Here in the offices of The Crusty Curmudgeon, many of us have to endure hours of air travel across the globe as we rush off to cover presidential inaugurations and Kings being sceptered (or whatever the hell they call that when they do this thing and say, “Okay…Now you be da King!”  As far as I know, none of us have ever freaked out on a plane flying high in the sky and tried to beat a hasty exit. But now it has happened to someone who is not one of us.  She is a Playboy Centerfold.

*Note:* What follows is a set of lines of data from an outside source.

(* ===== verification/Uart.v ===== *)
(** * Serial port driver (kernel/dev/uart.c)

    The state has the device structure, the interrupt manager and the thread
    manager, and the three things the driver sees of the hardware: the bytes
    that were received and not yet read from RBR, whether THR is empty, and the
    bytes that were written to THR.  LSR is computed from the first two.

    [uart_read] and [uart_write] run with interrupts enabled, so they are
    machines that make one access to a shared variable at a time ([uart_step]),
    and the service routine may run between any two of their steps unless they
    have disabled interrupts; it runs itself with interrupts disabled and is one
    step.  A kernel thread is not preempted: other threads run when it yields. *)

From S2P Require Import Prelude Config Ring Threads ThreadProofs LockProofs SchedProofs Intr.
Import Threads ThreadProofs SchedProofs.

Module Uart.

Definition UART_RBUFSZ : Z := 64.
Definition UART_INTR_PRIO : Z := 3.
Definition LSR_DR : Z := Z.shiftl 1 0.
Definition LSR_THRE : Z := Z.shiftl 1 5.
Definition IER_DRIE : Z := Z.shiftl 1 0.
Definition IER_THREIE : Z := Z.shiftl 1 1.
Definition LCR_DLAB : Z := Z.shiftl 1 7.

Record ringbuf := RingBuf { hpos : Z; tpos : Z; data : list Z }.

(** ** Ring buffers *)

Implicit Types (r : ringbuf) (c : Z).

Definition rbuf_init r : ringbuf := RingBuf 0 0 (data r).
Definition rbuf_empty r : bool := hpos r =? tpos r.
Definition rbuf_full r : bool := u16 (u32 (tpos r - hpos r)) =? UART_RBUFSZ.

(** The two halves of [rbuf_putc] and of [rbuf_getc], on either side of the
    barrier, with the position that was read before. *)
Definition rbuf_store r (tpos_ c : Z) : ringbuf := RingBuf (hpos r) (tpos r) (setb (tpos_ mod UART_RBUFSZ) c (data r)).
Definition rbuf_publish r (tpos_ : Z) : ringbuf := RingBuf (hpos r) (u32 (tpos_ + 1)) (data r).
Definition rbuf_fetch r (hpos_ : Z) : Z := getb 0 (data r) (hpos_ mod UART_RBUFSZ).
Definition rbuf_advance r (hpos_ : Z) : ringbuf := RingBuf (u32 (hpos_ + 1)) (tpos r) (data r).

Definition rbuf_putc r c : ringbuf := let tpos_ := tpos r in rbuf_publish (rbuf_store r tpos_ c) tpos_.
Definition rbuf_getc r : Z * ringbuf := let hpos_ := hpos r in (rbuf_fetch r hpos_, rbuf_advance r hpos_).

(** ** The device *)

Record uart_device := UartDevice {
  ier : Z; irqno : Z; refcnt : Z; rxbuf : ringbuf; txbuf : ringbuf; rx_cond : nat; tx_cond : nat }.

Record usys := USys { kern : ks; intr : Intr.isys; dev : uart_device; rx_line : list Z; thre : bool; sent : list Z }.
Implicit Types (s : usys) (d : uart_device).

Definition with_dev s d : usys := USys (kern s) (intr s) d (rx_line s) (thre s) (sent s).
Definition with_ier d x : uart_device := UartDevice x (irqno d) (refcnt d) (rxbuf d) (txbuf d) (rx_cond d) (tx_cond d).
Definition with_rx d r : uart_device := UartDevice (ier d) (irqno d) (refcnt d) r (txbuf d) (rx_cond d) (tx_cond d).
Definition with_tx d r : uart_device := UartDevice (ier d) (irqno d) (refcnt d) (rxbuf d) r (rx_cond d) (tx_cond d).
Definition with_ref d n : uart_device := UartDevice (ier d) (irqno d) n (rxbuf d) (txbuf d) (rx_cond d) (tx_cond d).

Definition on_kern {A} (m : M ks A) : M usys A := λ s,
  let (x, k) := m (kern s) in (x, USys k (intr s) (dev s) (rx_line s) (thre s) (sent s)).
Definition on_intr {A} (m : M Intr.isys A) : M usys A := λ s,
  let (x, i) := m (intr s) in (x, USys (kern s) i (dev s) (rx_line s) (thre s) (sent s)).
Definition upd_dev (f : uart_device → uart_device) : M usys unit := modify (λ s, with_dev s (f (dev s))).
Definition set_bits (b : Z) (x : Z) : Z := Z.lor x b.
Definition clear_bits (b : Z) (x : Z) : Z := Z.land x (255 - b).

(** The line status register. *)
Definition lsr s : Z :=
  Z.lor (if bool_decide (rx_line s = []) then 0 else LSR_DR) (if thre s then LSR_THRE else 0).

(** Reading RBR takes the oldest received byte. *)
Definition read_rbr : M usys Z := λ s,
  (Ret (default 0 (list.head (rx_line s))), USys (kern s) (intr s) (dev s) (list.tail (rx_line s)) (thre s) (sent s)).
(** Writing THR fills it. *)
Definition write_thr c : M usys unit := modify (λ s, USys (kern s) (intr s) (dev s) (rx_line s) false (sent s ++ [c])).

Definition isr_id : nat := 1.

Definition uart_open (aux : Z) : M usys Z :=
  d ← gets dev;
  if negb (refcnt d =? 0) then mret (- EBUSY)
  else
    upd_dev (λ d, with_rx d (rbuf_init (rxbuf d)));;
    upd_dev (λ d, with_tx d (rbuf_init (txbuf d)));;
    on_kern (condition_init (rx_cond d));;
    on_kern (condition_init (tx_cond d));;
    _ ← read_rbr;
    upd_dev (λ d, with_ier d IER_DRIE);;
    on_intr (Intr.enable_intr_source (irqno d) UART_INTR_PRIO isr_id aux);;
    upd_dev (λ d, with_ref d (refcnt d + 1));;
    mret 0.

Definition uart_close : M usys unit :=
  d ← gets dev;
  if negb (refcnt d =? 0) then panic
  else
    upd_dev (λ d, with_ier d 0);;
    on_intr (Intr.disable_intr_source (irqno d)).

(** ** Reading and writing, step by step *)

(** The driver's state and whether interrupts are enabled. *)
Record csys := CSys { us : usys; ie : bool }.
Definition on_us {A} (m : M usys A) : M csys A := λ x, let (y, u) := m (us x) in (y, CSys u (ie x)).

(** [pie = disable_interrupts(); regs->ier |= bit; restore_interrupts(pie)] *)
Inductive arming := ADisable | ALoad (pie : bool) | AStore (pie : bool) (v : Z) | ARestore (pie : bool).
Definition arm (bit : Z) (a : arming) : M csys (option arming) :=
  match a with
  | ADisable => pie ← gets ie; modify (λ x, CSys (us x) false);; mret (Some (ALoad pie))
  | ALoad pie => v ← gets (λ x, ier (dev (us x))); mret (Some (AStore pie (set_bits bit v)))
  | AStore pie v => on_us (upd_dev (λ d, with_ier d v));; mret (Some (ARestore pie))
  | ARestore pie => modify (λ x, CSys (us x) pie);; mret None
  end.

(** Where a call is: [out] are the bytes in the buffer of the reader, [todo]
    those that are still to be written. *)
Inductive rpc := RWait | RLoop | RFetch | RAdvance (hpos_ c : Z) | RArm (a : arming).
Inductive wpc := WOuter | WWait | WLoop | WStore | WPublish (tpos_ c : Z) | WArm (a : arming).
Inductive ucall := CRead (bufsz : Z) (out : list Z) (pc : rpc) | CWrite (len : Z) (todo : list Z) (pc : wpc).
Inductive status := Go (c : ucall) | Yielded (c : ucall) | Return (n : Z).

(** The entry of the two functions. *)
Definition uart_read (bufsz : Z) : status := if bufsz <=? 0 then Return 0 else Go (CRead bufsz [] RWait).
Definition uart_write (buf : list Z) (len : Z) : status :=
  if len <=? 0 then Return 0 else Go (CWrite len (take (Z.to_nat len) buf) WOuter).

Definition read_step (bufsz : Z) (out : list Z) (pc : rpc) : M csys status :=
  let at_ pc := CRead bufsz out pc in
  match pc with
  | RWait =>
      r ← gets (λ x, rxbuf (dev (us x)));
      if rbuf_empty r then on_us (on_kern thread_yield);; mret (Yielded (at_ RWait)) else mret (Go (at_ RLoop))
  | RLoop =>
      r ← gets (λ x, rxbuf (dev (us x)));
      mret (Go (at_ (if ((Z.of_nat (length out) <? bufsz) && negb (rbuf_empty r))%bool then RFetch else RArm ADisable)))
  | RFetch => r ← gets (λ x, rxbuf (dev (us x))); mret (Go (at_ (RAdvance (hpos r) (rbuf_fetch r (hpos r)))))
  | RAdvance h c =>
      on_us (upd_dev (λ d, with_rx d (rbuf_advance (rxbuf d) h)));; mret (Go (CRead bufsz (out ++ [c]) RLoop))
  | RArm a =>
      o ← arm IER_DRIE a;
      match o with Some a => mret (Go (at_ (RArm a))) | None => mret (Return (Z.of_nat (length out))) end
  end.

Definition write_step (len : Z) (todo : list Z) (pc : wpc) : M csys status :=
  let at_ pc := CWrite len todo pc in
  match pc with
  | WOuter => mret (match todo with [] => Return len | _ => Go (at_ WWait) end)
  | WWait =>
      r ← gets (λ x, txbuf (dev (us x)));
      if rbuf_full r then on_us (on_kern thread_yield);; mret (Yielded (at_ WWait)) else mret (Go (at_ WLoop))
  | WLoop =>
      r ← gets (λ x, txbuf (dev (us x)));
      mret (Go (at_ (if (negb (bool_decide (todo = [])) && negb (rbuf_full r))%bool then WStore else WArm ADisable)))
  | WStore =>
      match todo with
      | [] => panic
      | c :: todo =>
          r ← gets (λ x, txbuf (dev (us x)));
          on_us (upd_dev (λ d, with_tx d (rbuf_store (txbuf d) (tpos r) c)));;
          mret (Go (CWrite len todo (WPublish (tpos r) c)))
      end
  | WPublish t c => on_us (upd_dev (λ d, with_tx d (rbuf_publish (txbuf d) t)));; mret (Go (at_ WLoop))
  | WArm a =>
      o ← arm IER_THREIE a;
      mret (Go (at_ (match o with Some a => WArm a | None => WOuter end)))
  end.

Definition uart_step (c : ucall) : M csys status :=
  match c with CRead n out pc => read_step n out pc | CWrite n todo pc => write_step n todo pc end.

(** ** The service routine and the console *)

(** The receive loop of the service routine: [true] when a byte was stored. *)
Fixpoint rx_loop (fuel : nat) (pushed : bool) : M usys bool :=
  match fuel with
  | O => λ s, (NoFuel, s)
  | S fuel =>
      s ← gets (λ s, s);
      if (negb (Z.land (lsr s) LSR_DR =? 0) && negb (rbuf_full (rxbuf (dev s))))%bool then
        c ← read_rbr;
        upd_dev (λ d, with_rx d (rbuf_putc (rxbuf d) c));;
        rx_loop fuel true
      else mret pushed
  end.

Definition uart_isr : M usys unit :=
  n ← gets (λ s, length (rx_line s));
  rx_pushed ← rx_loop (S n) false;
  d ← gets dev;
  (if rbuf_full (rxbuf d) then upd_dev (λ d, with_ier d (clear_bits IER_DRIE (ier d))) else mret tt);;
  s ← gets (λ s, s);
  tx_drained ← (if negb (Z.land (lsr s) LSR_THRE =? 0) then
    if negb (rbuf_empty (txbuf (dev s))) then
      let '(c, r) := rbuf_getc (txbuf (dev s)) in
      upd_dev (λ d, with_tx d r);;
      write_thr c;;
      mret true
    else upd_dev (λ d, with_ier d (clear_bits IER_THREIE (ier d)));; mret false
  else mret false);
  (if (rx_pushed : bool) then on_kern (condition_broadcast (rx_cond d)) else mret tt);;
  (if (tx_drained : bool) then on_kern (condition_broadcast (tx_cond d)) else mret tt).

(** Polled output and input of the console: [None] while it spins. *)
Definition console_device_putc c : M usys (option unit) :=
  s ← gets (λ s, s);
  if Z.land (lsr s) LSR_THRE =? 0 then mret None else write_thr c;; mret (Some tt).
Definition console_device_getc : M usys (option Z) :=
  s ← gets (λ s, s);
  if Z.land (lsr s) LSR_DR =? 0 then mret None else c ← read_rbr; mret (Some c).

(** ** The ring buffer as a queue *)

Record rok r : Prop := {
  ro_len : length (data r) = Z.to_nat UART_RBUFSZ;
  ro_h : 0 ≤ hpos r < 2 ^ 32;
  ro_t : 0 ≤ tpos r < 2 ^ 32;
  ro_count : Ring.rcount (2 ^ 32) (hpos r) (tpos r) ≤ UART_RBUFSZ
}.

Definition queue r : list Z := Ring.rcontents (2 ^ 32) UART_RBUFSZ (data r) (hpos r) (tpos r).

Lemma uart_sizes : 0 < UART_RBUFSZ ∧ UART_RBUFSZ < 2 ^ 32 ∧ (UART_RBUFSZ | 2 ^ 32).
Proof. split_and!; [done|done|by exists 67108864]. Qed.

Lemma length_queue r : length (queue r) = Z.to_nat (Ring.rcount (2 ^ 32) (hpos r) (tpos r)).
Proof. apply Ring.length_rcontents. Qed.

Lemma rcount_nonneg r : 0 ≤ Ring.rcount (2 ^ 32) (hpos r) (tpos r).
Proof. by apply Z.mod_pos_bound. Qed.

Lemma queue_le r : rok r → (length (queue r) ≤ 64)%nat.
Proof. intros Hr. rewrite length_queue. pose proof (ro_count r Hr). unfold UART_RBUFSZ in *. lia. Qed.

(** The tests on the positions are tests on the queue. *)
Lemma rbuf_empty_spec r : rok r → rbuf_empty r = bool_decide (queue r = []).
Proof.
  intros Hr. pose proof (ro_h r Hr). pose proof (ro_t r Hr). unfold rbuf_empty.
  assert (queue r = [] ↔ hpos r = tpos r) as Hq.
  { rewrite <- length_zero_iff_nil, length_queue. unfold Ring.rcount. change (2 ^ 32) with 4294967296 in *.
    split; intros E; Z.div_mod_to_equations; lia. }
  destruct (Z.eqb_spec (hpos r) (tpos r)) as [E|E]; symmetry; [apply bool_decide_eq_true|apply bool_decide_eq_false]; by rewrite Hq.
Qed.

It was aboard JetBlue Flight 522 on Thursday, in route to Newark to Orlando, when suddenly Playboy Playmate Tiffany Livingston freaked out, jumped up from her seat and frantically began trying to open the door of the plane.  It’s unclear at the time of this writing exactly what transpired at that moment, but we can imagine that the 200 male passengers on board ran to tackle her (and probably cop a feel.)
A source, unnamed of course, told The Curmudgeon that it was a bad case of high anxiety mixed with her neglecting to take her medication.  I don’t know.  It seems like a bad idea to step out of a plane at 35,000 feet unless you’re D.B.Cooper holding a satchel with a million bucks in it.  Back then, a million bucks was worth something.
“She said she’s gone through this before, but never this bad, and didn’t have…her medication,” a source told The Curmudgeon.
“[Livingston] has dealt with minor anxiety issues in the past, however has always maintained a high level of professionalism in the modeling business,” said Kathleen Longsderff, Agency Director at an agency that Livingston was with previously.
Longsderff, of New England Models Group continued, saying that Livingston “began modeling in New England and then traveled to Paris in 2008. She went on to successfully model in Barcelona, Tokyo, Hong Kong and Singapore.”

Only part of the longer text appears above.